No primeiro momento, um abaixo-assinado chegou a ser criado para dar visibilidade ao assunto e reuniu mais de 40 mil assinaturas, o que para Junqueira "é pouco no universo que temos, se contarmos apenas Rio de Janeiro. Isso mostra que a população não está ciente do que está sendo discutido e, quando chegar a conta, as pessoas verão o nível do problema”.
“Por mais que a ABADI seja uma associação ligada ao âmbito empresarial, nós já ultrapassamos essa barreira há muito tempo, hoje estamos lutando pelo interesse dos condomínios e vamos ter que pensar em novas estratégias. Todo mundo foi pego de surpresa e o que estamos tentando fazer com as administradoras é organizar o caixa dos condomínios para saldarem suas obrigações”, reforça Bigler.

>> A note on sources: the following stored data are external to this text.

(** X4 for an episode end stored in row 2: the recursion is cut at
    step 1. *)
Lemma episode_end_cuts_recursion_witness :
  let seg := Fixture.segment4 in
  let result :=
    Advantage.estimate 0.99 0.95 4 1 (Optimizer.rewards seg)
      RunFixture.dones_mid (Optimizer.values seg)
      (Optimizer.next_value seg) (Optimizer.next_done seg) true in
  at2 result.1 1 0
    = at2 (Optimizer.rewards seg) 1 0 - at2 (Optimizer.values seg) 1 0
  ∧ at2 result.2 1 0
    = (at2 (Optimizer.rewards seg) 1 0 - at2 (Optimizer.values seg) 1 0)
      + at2 (Optimizer.values seg) 1 0.
Proof.
  apply (episode_end_cuts_recursion 0.99 0.95 4 1
           (Optimizer.rewards Fixture.segment4) RunFixture.dones_mid
           (Optimizer.values Fixture.segment4)
           (Optimizer.next_value Fixture.segment4)
           (Optimizer.next_done Fixture.segment4) true);
    first [shape2_concrete | reflexivity | lia].
Defined.

(** X5 on the four-step segment, in plain-return mode. *)
Lemma estimate_at_gamma_zero_witness :
  let seg := Fixture.segment4 in
  Advantage.estimate 0 0.95 4 1 (Optimizer.rewards seg) (Optimizer.dones seg)
    (Optimizer.values seg) (Optimizer.next_value seg)
    (Optimizer.next_done seg) false
  = (zip_with vsub (Optimizer.rewards seg) (Optimizer.values seg),
     Optimizer.rewards seg).
Proof.
  apply (estimate_at_gamma_zero 0.95 4 1
           (Optimizer.rewards Fixture.segment4)
           (Optimizer.dones Fixture.segment4)
           (Optimizer.values Fixture.segment4)
           (Optimizer.next_value Fixture.segment4)
           (Optimizer.next_done Fixture.segment4) false);
    first [shape2_concrete | reflexivity].
Defined.

(** X6 on the four-step segment: setting the first done flag changes
    nothing. *)
Lemma estimate_ignores_first_done_row_witness :
  let seg := Fixture.segment4 in
  Advantage.estimate 0.99 0.95 4 1 (Optimizer.rewards seg)
    (<[0%nat:=[1]]> (Optimizer.dones seg)) (Optimizer.values seg)
    (Optimizer.next_value seg) (Optimizer.next_done seg) true
  = Advantage.estimate 0.99 0.95 4 1 (Optimizer.rewards seg)
      (Optimizer.dones seg) (Optimizer.values seg)
      (Optimizer.next_value seg) (Optimizer.next_done seg) true.
Proof.
  apply (estimate_ignores_first_done_row 0.99 0.95 4 1
           (Optimizer.rewards Fixture.segment4)
           (Optimizer.dones Fixture.segment4)
           (Optimizer.values Fixture.segment4)
           (Optimizer.next_value Fixture.segment4)
           (Optimizer.next_done Fixture.segment4) true [1]);
    first [shape2_concrete | reflexivity].
Defined.
(** * Colour engine of the Lottie editor: a shallow embedding

    The development follows the JavaScript sources:
    - [js/utils/colorUtils.js]          (hex / RGB / HSL conversions),
    - [js/modules/ColorExtractor.js]    (colour discovery, with paths),
    - [js/modules/ColorRenderer.js]     (writing a picked colour through an instance),
    - [js/modules/HueShiftManager.js]   (global HSL shift and locks),
    - [js/modules/HistoryManager.js]    (undo / redo stacks),
    - [js/modules/FileHandler.js]       (colour-only merge for export).

    Conventions of the embedding.
    - A JavaScript number is an IEEE-754 binary64 value: Rocq's primitive
      [float].  [+ - * /] and the comparisons are the primitive operations;
      [Math.round], [%], [toString(16)] and [parseInt] are computed exactly
      through [Prim2SF] / [SF2Prim].
    - A document is a tree of JSON values.  An object is the list of its own
      enumerable properties in enumeration order; reading a property returns
      the first entry with that key.  Members inherited from the prototypes
      ([constructor], [toString], ...) are outside the model, and so is the
      indexing of string primitives (it never leads to a write in the code
      below).
    - Code that mutates the tree in place becomes a function returning the new
      tree; code that can raise a [TypeError] returns an [outcome]. *)

From Stdlib Require Import ZArith List String Ascii Bool Lia Floats.
From Stdlib Require DecimalString HexadecimalString DecimalNat.
Import ListNotations.

Local Open Scope string_scope.
Local Open Scope list_scope.

(** ** Numbers *)

Module Num.

(** The binary64 value nearest to an integer (ties to even); exact when
    [|n| <= 2^53]. *)
Definition of_Z (n : Z) : float :=
  SF2Prim (binary_normalize prec emax n 0 false).

(** A finite non-zero double is [(-1)^s * m * 2^e]. *)
Definition signed (s : bool) (m : positive) : Z :=
  if s then Zneg m else Zpos m.

(** [floor (n * 2^e)] and [ceil (n * 2^e)] for integers [n], [e]. *)
Definition floor_scaled (n e : Z) : Z :=
  if (0 <=? e)%Z then (n * 2 ^ e)%Z else (n / 2 ^ (- e))%Z.

Definition ceil_scaled (n e : Z) : Z :=
  (- floor_scaled (- n) e)%Z.

(** What [Math.round] returns: an integer (with the sign of a zero result
    kept, as JavaScript keeps it), NaN or an infinity. *)
Inductive rounded : Type :=
| RInt (n : Z) (negzero : bool)
| RNaN
| RInf (negative : bool).

(** [Math.round x]: the integer nearest to [x], ties towards +infinity. *)
Definition Math_round (x : float) : rounded :=
  match Prim2SF x with
  | S754_nan => RNaN
  | S754_infinity s => RInf s
  | S754_zero s => RInt 0 s
  | S754_finite s m e =>
      (* floor (x + 1/2) = floor ((2 m + 2^-e) * 2^(e-1)) *)
      let n := signed s m in
      let r := if (0 <=? e)%Z then (n * 2 ^ e)%Z
               else ((2 * n + 2 ^ (- e)) / 2 ^ (1 - e))%Z in
      RInt r (s && (r =? 0)%Z)
  end.

Definition rounded_to_float (r : rounded) : float :=
  match r with
  | RInt n negzero => if negzero then neg_zero else of_Z n
  | RNaN => nan
  | RInf s => if s then neg_infinity else infinity
  end.

(** [x % y] on doubles: the exact remainder, with the sign of [x]. *)
Definition fmod (x y : float) : float :=
  match Prim2SF x, Prim2SF y with
  | S754_nan, _ | _, S754_nan => nan
  | S754_infinity _, _ => nan
  | _, S754_zero _ => nan
  | _, S754_infinity _ => x
  | S754_zero _, _ => x
  | S754_finite sx mx ex, S754_finite _ my ey =>
      let e := Z.min ex ey in
      let a := (Zpos mx * 2 ^ (ex - e))%Z in
      let b := (Zpos my * 2 ^ (ey - e))%Z in
      let r := (a mod b)%Z in
      if (r =? 0)%Z then (if sx then neg_zero else zero)
      else SF2Prim (binary_normalize prec emax (if sx then (- r)%Z else r) e false)
  end.

Definition is_neg_zero (x : float) : bool :=
  match Prim2SF x with S754_zero true => true | _ => false end.

(** [Math.max] and [Math.min] of two arguments (NaN is contagious, and
    [-0] is below [+0]); the three-argument calls fold them. *)
Definition max2 (a b : float) : float :=
  if is_nan a || is_nan b then nan
  else if (a <? b)%float then b
  else if (b <? a)%float then a
  else if is_neg_zero a then b else a.

Definition min2 (a b : float) : float :=
  if is_nan a || is_nan b then nan
  else if (a <? b)%float then a
  else if (b <? a)%float then b
  else if is_neg_zero a then a else b.

Definition Math_max3 (a b c : float) : float := max2 (max2 a b) c.
Definition Math_min3 (a b c : float) : float := min2 (min2 a b) c.

End Num.

(** ** Strings *)

Module Str.

(** [String(i)] for an array index or loop counter [i]. *)
Definition of_nat (n : nat) : string :=
  DecimalString.NilZero.string_of_uint (Nat.to_uint n).

(** The array index a property key denotes, if it is a canonical one
    (["0"], ["17"]; not ["01"], ["+1"] or [""]). *)
Definition to_index (s : string) : option nat :=
  match DecimalString.NilZero.uint_of_string s with
  | Some d => if String.eqb (of_nat (Nat.of_uint d)) s then Some (Nat.of_uint d) else None
  | None => None
  end.

Definition lower_ascii (c : ascii) : ascii :=
  let n := nat_of_ascii c in
  if ((65 <=? n) && (n <=? 90))%nat then ascii_of_nat (n + 32) else c.

(** [s.toLowerCase()] on the ASCII range. *)
Fixpoint toLowerCase (s : string) : string :=
  match s with
  | EmptyString => EmptyString
  | String c r => String (lower_ascii c) (toLowerCase r)
  end.

(** [s.padStart(2, "0")]. *)
Definition padStart2 (s : string) : string :=
  match String.length s with
  | 0 => "00"
  | 1 => "0" ++ s
  | _ => s
  end.
(** X26. Loading a stack of at least two channels starts a session that is
    ready for the controls: channel 1 is the reference, channel 2 the
    active one, nothing is moved yet, and an export at this point would
    give back the loaded channels. *)
Theorem load_images_starts_ready `{Runtime} (w : World) (app : App.App)
    (paths : list string) (stack : ChannelStack) :
  load_channels_from_paths w paths = inr stack ->
  (2 <= length (channels stack))%nat ->
  ready (App.load_images w app paths).1 /\
  App.channels (App.load_images w app paths).1 = channels stack /\
  App.source_paths (App.load_images w app paths).1 = source_paths stack /\
  App.reference_index (App.load_images w app paths).1 = 0%nat /\
  App.active_index (App.load_images w app paths).1 = 1%nat /\
  App.last_save_path (App.load_images w app paths).1 = None /\
  App.aligned_channels (App.load_images w app paths).1 = inr (channels stack).
Proof.
  intros Hload Hn. unfold App.load_images. rewrite Hload.
  assert ((length (channels stack) <? 2)%nat = false) as -> by (apply Nat.ltb_ge; lia).
  cbn [fst]. split_and!; try done.
  - unfold ready. simpl. rewrite length_fmap. split_and!; try done; lia.
  - apply aligned_identity; simpl; [by rewrite length_fmap|].
    intros i state. rewrite list_lookup_fmap.
    destruct (channels stack !! i); [|done]. simpl. by intros [= <-].
Qed.

Lemma load_images_starts_ready_witness :
  ready (App.load_images two_file_world fresh_app ["a.png"; "b.png"]).1 /\
  App.channels (App.load_images two_file_world fresh_app ["a.png"; "b.png"]).1
  = [dim_image; dim_image].
Proof.
  assert (load_channels_from_paths two_file_world ["a.png"; "b.png"]
          = inr (mkChannelStack [dim_image; dim_image] ["a.png"; "b.png"] None (Some ∅)))
    as Hload by reflexivity.
  destruct (load_images_starts_ready (H := sample_runtime) two_file_world fresh_app
              ["a.png"; "b.png"] _ Hload ltac:(simpl; lia)) as (Hr & Hc & _).
  split; [exact Hr|exact Hc].
Defined.

(** ** Window geometry *)

Lemma app_String (c : ascii) (s t : string) : String c s +:+ t = String c (s +:+ t).
Proof. reflexivity. Qed.

Lemma app_empty_l (s : string) : "" +:+ s = s.
Proof. reflexivity. Qed.

Lemma app_assoc_str (a b c : string) : (a +:+ b) +:+ c = a +:+ (b +:+ c).
Proof.
  induction a as [|x a IH]; [done|]. rewrite !app_String. by rewrite IH.
Qed.

Lemma app_nonempty_r (a b : string) : b <> "" -> a +:+ b <> "".
Proof. destruct a; [done|]. rewrite app_String. discriminate. Qed.

Lemma eqb_empty_false (s : string) : s <> "" -> String.eqb s "" = false.
Proof. intros Hs. by apply String.eqb_neq. Qed.
Definition updateItem (id : string) (u : InvoiceItem.patch) (s : Editor.t) : Editor.t :=
  Editor.setData
    (λ prev, InvoiceData.with_items
       ((λ item, if decide (InvoiceItem.id item = id) then InvoiceItem.set u item else item)
          <$> InvoiceData.items prev)
       prev)
    s.

Definition removeItem (id : string) (s : Editor.t) : Editor.t :=
  Editor.setData
    (λ prev, InvoiceData.with_items
       (filter (λ i, InvoiceItem.id i ≠ id) (InvoiceData.items prev)) prev)
    s.

Inductive item_op : Type :=
| AddItem (gid : string) (product : option Product.t)
| UpdateItem (id : string) (u : InvoiceItem.patch)
| RemoveItem (id : string).

Definition apply_op (s : Editor.t) (op : item_op) : Editor.t :=
  match op with
  | AddItem gid product => addItem gid product s
  | UpdateItem id u => updateItem id u s
  | RemoveItem id => removeItem id s
  end.

Definition apply_ops (ops : list item_op) (s : Editor.t) : Editor.t :=
  fold_left apply_op ops s.

(** [calculateSubtotal] (lines 896-898). *)
Definition calculateSubtotal (s : Editor.t) : double :=
  fold_left (λ acc item, acc + InvoiceItem.price item * InvoiceItem.qty item)%float
    (InvoiceData.items (Editor.data s)) 0%float.

(** [calculateTotal] (lines 900-904). *)
Definition calculateTotal (s : Editor.t) : double :=
  let subtotal := calculateSubtotal s in
  let taxAmount := (subtotal * (AppSettings.taxRate (Editor.settings s) / 100))%float in
  (subtotal + taxAmount)%float.

(** The tax line of the total bubble (line 1329):
    [calculateSubtotal() * settings.taxRate / 100]. *)
Definition displayedTax (s : Editor.t) : double :=
  (calculateSubtotal s * AppSettings.taxRate (Editor.settings s) / 100)%float.

(** The [onChange] handlers of the four numeric inputs (lines 1247,
    1266, 633 and 354); [text] is [e.target.value] and [parseFloat] is
    the platform's, which may answer any number, [NaN] and the
    infinities included. *)
Definition onPriceChange (parseFloat : string → double) (id text : string) (s : Editor.t)
  : Editor.t :=
  updateItem id (InvoiceItem.Price (js_or (parseFloat text) 0%float)) s.

Definition onQtyChange (parseFloat : string → double) (id text : string) (s : Editor.t)
  : Editor.t :=
  updateItem id (InvoiceItem.Qty (js_or (parseFloat text) 0%float)) s.

Definition onTaxRateChange (parseFloat : string → double) (text : string)
    (settings : AppSettings.t) : AppSettings.t :=
  AppSettings.with_taxRate (js_or (parseFloat text) 0%float) settings.

(** The price input of the edit modal, which is rendered while
    [editingProduct] is not [null]. *)
Definition onEditPriceChange (parseFloat : string → double) (text : string)
    (editingProduct : option Product.t) : option Product.t :=
  Product.with_price (js_or (parseFloat text) 0%float) <$> editingProduct.

(** The quantity buttons of a row (lines 1257 and 1273). *)
Definition onQtyMinus (item : InvoiceItem.t) (s : Editor.t) : Editor.t :=
  updateItem (InvoiceItem.id item)
    (InvoiceItem.Qty (Math_max 0%float (InvoiceItem.qty item - 1)%float)) s.

Definition onQtyPlus (item : InvoiceItem.t) (s : Editor.t) : Editor.t :=
  updateItem (InvoiceItem.id item) (InvoiceItem.Qty (InvoiceItem.qty item + 1)%float) s.

(** What the user can do to the lines of the invoice, one constructor
    per call site of [addItem], [updateItem] and [removeItem]. *)
Inductive line_event : Type :=
| AddBlankRow (gid : string)
| PickProduct (gid : string) (p : Product.t)
| TypeItemCode (id text : string)
| TypeDescription (id text : string)
| TypePrice (id text : string)
| TypeQty (id text : string)
| ClickMinus (row : nat)
| ClickPlus (row : nat)
| ClickRemove (row : nat)
| ChooseRowImage (id base64 : string).

Definition on_row (row : nat) (f : InvoiceItem.t → Editor.t → Editor.t) (s : Editor.t)
  : Editor.t :=
  match InvoiceData.items (Editor.data s) !! row with
  | Some item => f item s
  | None => s
  end.

Definition line_step (parseFloat : string → double) (s : Editor.t) (ev : line_event)
  : Editor.t :=
  match ev with
  | AddBlankRow gid => addItem gid None s
  | PickProduct gid p => addItem gid (Some p) s
  | TypeItemCode id text => updateItem id (InvoiceItem.ItemCode text) s
  | TypeDescription id text => updateItem id (InvoiceItem.Description text) s
  | TypePrice id text => onPriceChange parseFloat id text s
  | TypeQty id text => onQtyChange parseFloat id text s
  | ClickMinus row => on_row row onQtyMinus s
  | ClickPlus row => on_row row onQtyPlus s
  | ClickRemove row => on_row row (λ item, removeItem (InvoiceItem.id item)) s
  | ChooseRowImage id base64 => updateItem id (InvoiceItem.Image (Some base64)) s
  end.

Definition line_steps (parseFloat : string → double) (evs : list line_event) (s : Editor.t)
  : Editor.t :=
  fold_left (line_step parseFloat) evs s.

Dessa forma, a orientação dada pela entidade aos síndicos é contar com administradoras associadas, que não têm papel jurídico, mas são treinadas para fornecer informações claras e atualizadas sobre a situação. A lista pode ser conferida em: abadi.com.br/associe-se/associados-abadi
Procurados pelo SíndicoNet, o Secovi Rio e o Grupo Águas do Brasil não se manifestaram até a publicação desta matéria. O espaço segue aberto.
Fontes consultadas: André Junqueira (advogado especializado em condomínios); Fúlvio Stagi (síndico profissional); Marcelo Borges (administrador de condomínios e membro da diretoria da ABADI no biênio 2024-2026); Paulo Ribeiro (síndico profissional); Roberto Bigler (diretor jurídico da ABADI no biênio 2024-2026).